• Activity:
An exact copy of each record is required.

• Material provided:
# # # # # # #

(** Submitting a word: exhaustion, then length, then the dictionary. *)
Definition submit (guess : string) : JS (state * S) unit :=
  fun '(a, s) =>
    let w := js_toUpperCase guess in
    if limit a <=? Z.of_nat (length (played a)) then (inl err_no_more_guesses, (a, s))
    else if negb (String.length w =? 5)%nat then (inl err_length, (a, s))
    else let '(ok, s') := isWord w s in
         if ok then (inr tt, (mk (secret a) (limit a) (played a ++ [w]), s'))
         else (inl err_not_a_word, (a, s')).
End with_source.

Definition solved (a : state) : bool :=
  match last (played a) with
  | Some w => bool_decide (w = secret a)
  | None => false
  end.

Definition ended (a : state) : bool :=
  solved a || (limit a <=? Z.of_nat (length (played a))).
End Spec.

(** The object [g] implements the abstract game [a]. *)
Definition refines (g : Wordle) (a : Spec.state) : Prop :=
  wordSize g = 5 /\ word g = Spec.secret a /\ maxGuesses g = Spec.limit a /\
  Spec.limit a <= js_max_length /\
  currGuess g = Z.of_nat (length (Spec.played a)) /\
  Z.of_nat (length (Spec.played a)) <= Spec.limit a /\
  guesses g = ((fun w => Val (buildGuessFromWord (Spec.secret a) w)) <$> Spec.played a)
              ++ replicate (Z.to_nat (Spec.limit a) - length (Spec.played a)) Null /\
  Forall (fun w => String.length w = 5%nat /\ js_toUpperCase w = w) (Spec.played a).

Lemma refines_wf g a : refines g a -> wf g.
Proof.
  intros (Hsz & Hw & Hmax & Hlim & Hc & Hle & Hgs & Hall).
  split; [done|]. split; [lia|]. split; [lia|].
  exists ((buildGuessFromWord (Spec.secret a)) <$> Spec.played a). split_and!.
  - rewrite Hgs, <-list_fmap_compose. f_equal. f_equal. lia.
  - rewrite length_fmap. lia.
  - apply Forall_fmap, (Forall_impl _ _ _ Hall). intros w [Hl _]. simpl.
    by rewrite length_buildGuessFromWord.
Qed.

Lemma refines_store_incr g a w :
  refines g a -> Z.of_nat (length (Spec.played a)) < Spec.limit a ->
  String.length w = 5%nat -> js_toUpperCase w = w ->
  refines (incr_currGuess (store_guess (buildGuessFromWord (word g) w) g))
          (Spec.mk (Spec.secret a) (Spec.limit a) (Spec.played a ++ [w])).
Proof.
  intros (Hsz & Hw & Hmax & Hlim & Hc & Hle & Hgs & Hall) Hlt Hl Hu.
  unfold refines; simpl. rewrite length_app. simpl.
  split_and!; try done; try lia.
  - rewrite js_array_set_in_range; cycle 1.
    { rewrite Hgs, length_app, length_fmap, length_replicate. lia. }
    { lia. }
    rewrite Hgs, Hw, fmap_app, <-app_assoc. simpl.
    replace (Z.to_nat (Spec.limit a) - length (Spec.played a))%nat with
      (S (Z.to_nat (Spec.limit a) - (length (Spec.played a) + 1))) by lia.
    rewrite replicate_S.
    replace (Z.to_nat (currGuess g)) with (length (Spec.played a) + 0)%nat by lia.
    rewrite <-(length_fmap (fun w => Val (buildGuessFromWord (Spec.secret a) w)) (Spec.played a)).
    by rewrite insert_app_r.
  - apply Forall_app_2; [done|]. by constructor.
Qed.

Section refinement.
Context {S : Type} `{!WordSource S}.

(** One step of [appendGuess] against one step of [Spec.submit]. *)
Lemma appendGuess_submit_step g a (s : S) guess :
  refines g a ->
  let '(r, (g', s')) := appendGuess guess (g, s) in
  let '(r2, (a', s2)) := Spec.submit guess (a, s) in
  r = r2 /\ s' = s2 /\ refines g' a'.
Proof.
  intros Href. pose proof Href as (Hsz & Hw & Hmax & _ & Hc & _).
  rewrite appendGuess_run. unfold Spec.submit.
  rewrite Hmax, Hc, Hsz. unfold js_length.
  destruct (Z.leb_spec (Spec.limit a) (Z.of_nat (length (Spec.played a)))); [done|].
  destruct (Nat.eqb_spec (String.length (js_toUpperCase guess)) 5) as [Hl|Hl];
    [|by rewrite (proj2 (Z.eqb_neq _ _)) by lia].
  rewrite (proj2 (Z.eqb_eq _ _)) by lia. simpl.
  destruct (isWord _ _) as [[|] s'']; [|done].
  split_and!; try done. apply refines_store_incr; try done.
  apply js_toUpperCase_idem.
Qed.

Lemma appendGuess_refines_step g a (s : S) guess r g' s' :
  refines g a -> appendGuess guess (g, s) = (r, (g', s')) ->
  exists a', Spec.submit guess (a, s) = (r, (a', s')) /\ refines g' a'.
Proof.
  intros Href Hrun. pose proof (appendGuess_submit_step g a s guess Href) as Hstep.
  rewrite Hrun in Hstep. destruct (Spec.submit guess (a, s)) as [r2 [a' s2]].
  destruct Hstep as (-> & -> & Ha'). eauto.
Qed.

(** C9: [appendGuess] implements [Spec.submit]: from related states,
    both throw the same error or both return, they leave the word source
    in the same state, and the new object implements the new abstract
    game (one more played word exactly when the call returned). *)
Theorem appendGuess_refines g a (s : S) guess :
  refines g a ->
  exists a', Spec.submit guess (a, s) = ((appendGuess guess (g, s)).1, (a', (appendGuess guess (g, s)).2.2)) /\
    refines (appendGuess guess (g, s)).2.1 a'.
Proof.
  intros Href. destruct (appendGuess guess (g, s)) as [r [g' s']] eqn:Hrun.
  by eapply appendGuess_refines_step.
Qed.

# # # # # # #

• Task result:
(** Submitting a word: exhaustion, then length, then the dictionary. *)
Definition submit (guess : string) : JS (state * S) unit :=
  fun '(a, s) =>
    let w := js_toUpperCase guess in
    if limit a <=? Z.of_nat (length (played a)) then (inl err_no_more_guesses, (a, s))
    else if negb (String.length w =? 5)%nat then (inl err_length, (a, s))
    else let '(ok, s') := isWord w s in
         if ok then (inr tt, (mk (secret a) (limit a) (played a ++ [w]), s'))
         else (inl err_not_a_word, (a, s')).
End with_source.

Definition solved (a : state) : bool :=
  match last (played a) with
  | Some w => bool_decide (w = secret a)
  | None => false
  end.

Definition ended (a : state) : bool :=
  solved a || (limit a <=? Z.of_nat (length (played a))).
End Spec.

(** The object [g] implements the abstract game [a]. *)
Definition refines (g : Wordle) (a : Spec.state) : Prop :=
  wordSize g = 5 /\ word g = Spec.secret a /\ maxGuesses g = Spec.limit a /\
  Spec.limit a <= js_max_length /\
  currGuess g = Z.of_nat (length (Spec.played a)) /\
  Z.of_nat (length (Spec.played a)) <= Spec.limit a /\
  guesses g = ((fun w => Val (buildGuessFromWord (Spec.secret a) w)) <$> Spec.played a)
              ++ replicate (Z.to_nat (Spec.limit a) - length (Spec.played a)) Null /\
  Forall (fun w => String.length w = 5%nat /\ js_toUpperCase w = w) (Spec.played a).

Lemma refines_wf g a : refines g a -> wf g.
Proof.
  intros (Hsz & Hw & Hmax & Hlim & Hc & Hle & Hgs & Hall).
  split; [done|]. split; [lia|]. split; [lia|].
  exists ((buildGuessFromWord (Spec.secret a)) <$> Spec.played a). split_and!.
  - rewrite Hgs, <-list_fmap_compose. f_equal. f_equal. lia.
  - rewrite length_fmap. lia.
  - apply Forall_fmap, (Forall_impl _ _ _ Hall). intros w [Hl _]. simpl.
    by rewrite length_buildGuessFromWord.
Qed.

Lemma refines_store_incr g a w :
  refines g a -> Z.of_nat (length (Spec.played a)) < Spec.limit a ->
  String.length w = 5%nat -> js_toUpperCase w = w ->
  refines (incr_currGuess (store_guess (buildGuessFromWord (word g) w) g))
          (Spec.mk (Spec.secret a) (Spec.limit a) (Spec.played a ++ [w])).
Proof.
  intros (Hsz & Hw & Hmax & Hlim & Hc & Hle & Hgs & Hall) Hlt Hl Hu.
  unfold refines; simpl. rewrite length_app. simpl.
  split_and!; try done; try lia.
  - rewrite js_array_set_in_range; cycle 1.
    { rewrite Hgs, length_app, length_fmap, length_replicate. lia. }
    { lia. }
    rewrite Hgs, Hw, fmap_app, <-app_assoc. simpl.
    replace (Z.to_nat (Spec.limit a) - length (Spec.played a))%nat with
      (S (Z.to_nat (Spec.limit a) - (length (Spec.played a) + 1))) by lia.
    rewrite replicate_S.
    replace (Z.to_nat (currGuess g)) with (length (Spec.played a) + 0)%nat by lia.
    rewrite <-(length_fmap (fun w => Val (buildGuessFromWord (Spec.secret a) w)) (Spec.played a)).
    by rewrite insert_app_r.
  - apply Forall_app_2; [done|]. by constructor.
Qed.

Section refinement.
Context {S : Type} `{!WordSource S}.

(** One step of [appendGuess] against one step of [Spec.submit]. *)
Lemma appendGuess_submit_step g a (s : S) guess :
  refines g a ->
  let '(r, (g', s')) := appendGuess guess (g, s) in
  let '(r2, (a', s2)) := Spec.submit guess (a, s) in
  r = r2 /\ s' = s2 /\ refines g' a'.
Proof.
  intros Href. pose proof Href as (Hsz & Hw & Hmax & _ & Hc & _).
  rewrite appendGuess_run. unfold Spec.submit.
  rewrite Hmax, Hc, Hsz. unfold js_length.
  destruct (Z.leb_spec (Spec.limit a) (Z.of_nat (length (Spec.played a)))); [done|].
  destruct (Nat.eqb_spec (String.length (js_toUpperCase guess)) 5) as [Hl|Hl];
    [|by rewrite (proj2 (Z.eqb_neq _ _)) by lia].
  rewrite (proj2 (Z.eqb_eq _ _)) by lia. simpl.
  destruct (isWord _ _) as [[|] s'']; [|done].
  split_and!; try done. apply refines_store_incr; try done.
  apply js_toUpperCase_idem.
Qed.

Lemma appendGuess_refines_step g a (s : S) guess r g' s' :
  refines g a -> appendGuess guess (g, s) = (r, (g', s')) ->
  exists a', Spec.submit guess (a, s) = (r, (a', s')) /\ refines g' a'.
Proof.
  intros Href Hrun. pose proof (appendGuess_submit_step g a s guess Href) as Hstep.
  rewrite Hrun in Hstep. destruct (Spec.submit guess (a, s)) as [r2 [a' s2]].
  destruct Hstep as (-> & -> & Ha'). eauto.
Qed.

(** C9: [appendGuess] implements [Spec.submit]: from related states,
    both throw the same error or both return, they leave the word source
    in the same state, and the new object implements the new abstract
    game (one more played word exactly when the call returned). *)
Theorem appendGuess_refines g a (s : S) guess :
  refines g a ->
  exists a', Spec.submit guess (a, s) = ((appendGuess guess (g, s)).1, (a', (appendGuess guess (g, s)).2.2)) /\
    refines (appendGuess guess (g, s)).2.1 a'.
Proof.
  intros Href. destruct (appendGuess guess (g, s)) as [r [g' s']] eqn:Hrun.
  by eapply appendGuess_refines_step.
Qed.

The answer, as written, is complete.